Work instructions:
When the word "committed" appears in a line of the data below, list that line.

--- Extracted data Enclosed Below ---

Definition commit_uplink (k : link) (gw : Z) (o : fate) (env : nat -> Attempt) : link * bool :=
  match encode_info with
  | None => (k, false)
  | Some data => let '(n, r) := send (k_net k) gw data true 3 o env in (on_net k n, is_delivered r)
  end.
(** The commit round from its attempt [attempt + 1]; the waits between the attempts only pass. *)
Fixpoint commit_tries (fuel : nat) (attempt : Z) (k : link) (gw : Z) (env : nat -> fate * (nat -> Attempt)) : link * bool :=
  match fuel with
  | O => (k, false)
  | S fuel =>
      let attempt := wrap8 (attempt + 1) in
      let '(o, tries) := env (Z.to_nat attempt) in
      let '(k, delivered) := commit_uplink k gw o tries in
      match commit_step attempt delivered with
      | Commit => (k, true)
      | Retry _ => commit_tries fuel attempt k gw env
      | Discard => (k, false)
      end
  end.
Definition band_code (b : Band) : Z := match b with Us915 => BAND_US915 | Eu868 => BAND_EU868 end.
Definition unpair (k : link) (current : option Provisioned) (gw : Z) : link :=
  on_net k (fst match current with
                | Some c => if gw_addr c =? gw then add_peer (k_net k) (gw_addr c) (pv_key c) else remove_peer (k_net k) gw
                | None => remove_peer (k_net k) gw
                end).
(** Retire a previous gateway. *)
Definition retire (n : net) (current : option Provisioned) (gw : Z) : net :=
  match current with Some c => if gw_addr c =? gw then n else fst (remove_peer n (gw_addr c)) | None => n end.
Definition pair_on_air (k : link) (own : Z) (band : Band) (channel : Z) (current : option Provisioned) (env : PairEnv) : link * PairOutcome :=
  let '(n, joined) := join (k_net k) own (pr_join env) in
  let k := on_net k n in
  match joined with
  | None => (k, NoWindow)
  | Some peer =>
      let rec := {| gw_addr := NetHandshake.p_addr peer; pv_key := NetHandshake.p_key peer; pv_band := band_code band; pv_channel := channel |} in
      match add_peer (k_net k) (gw_addr rec) (pv_key rec) with
      | (n, false) => (on_net k n, Refused)
      | (n, true) =>
          let '(k, committed) := commit_tries (Z.to_nat COMMIT_ATTEMPTS) 0 (on_net k n) (gw_addr rec) (pr_commit env) in
          if negb committed then (unpair k current (gw_addr rec), Unconfirmed)
          else
            let k := set_unacked (on_net k (retire (k_net k) current (gw_addr rec))) 0 in
            let '(w, r) := set_provision (kv (k_net k)) rec in
            (on_net k (on_store (k_net k) w), Paired rec (p_sas peer) (is_ok r))
      end
  end.
Definition pair (k : link) (own : Z) (band : Band) (channel : Z) (current : option Provisioned) (env : PairEnv) : link * PairOutcome :=
  let us915 := bool_decide (band = Us915) in
  let k := if us915 then
             let n := fhss_suspend (k_net k) (k_fhss k) Us915 (pr_suspend env) in
             on_net k (if pr_tuned env then set_band n Us915 else n)
           else k in
  let '(k, outcome) := pair_on_air k own band channel current env in
  (if us915 then
     match outcome with
     | Paired rec _ _ => start_hopping k (gw_addr rec) (pr_now env)
     | _ => if current then on_net k (fhss_resume (k_net k) (k_fhss k)) else k
     end
   else k, outcome).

--- End of Enclosed Extracted data ---

Written reply:
          let '(k, committed) := commit_tries (Z.to_nat COMMIT_ATTEMPTS) 0 (on_net k n) (gw_addr rec) (pr_commit env) in
          if negb committed then (unpair k current (gw_addr rec), Unconfirmed)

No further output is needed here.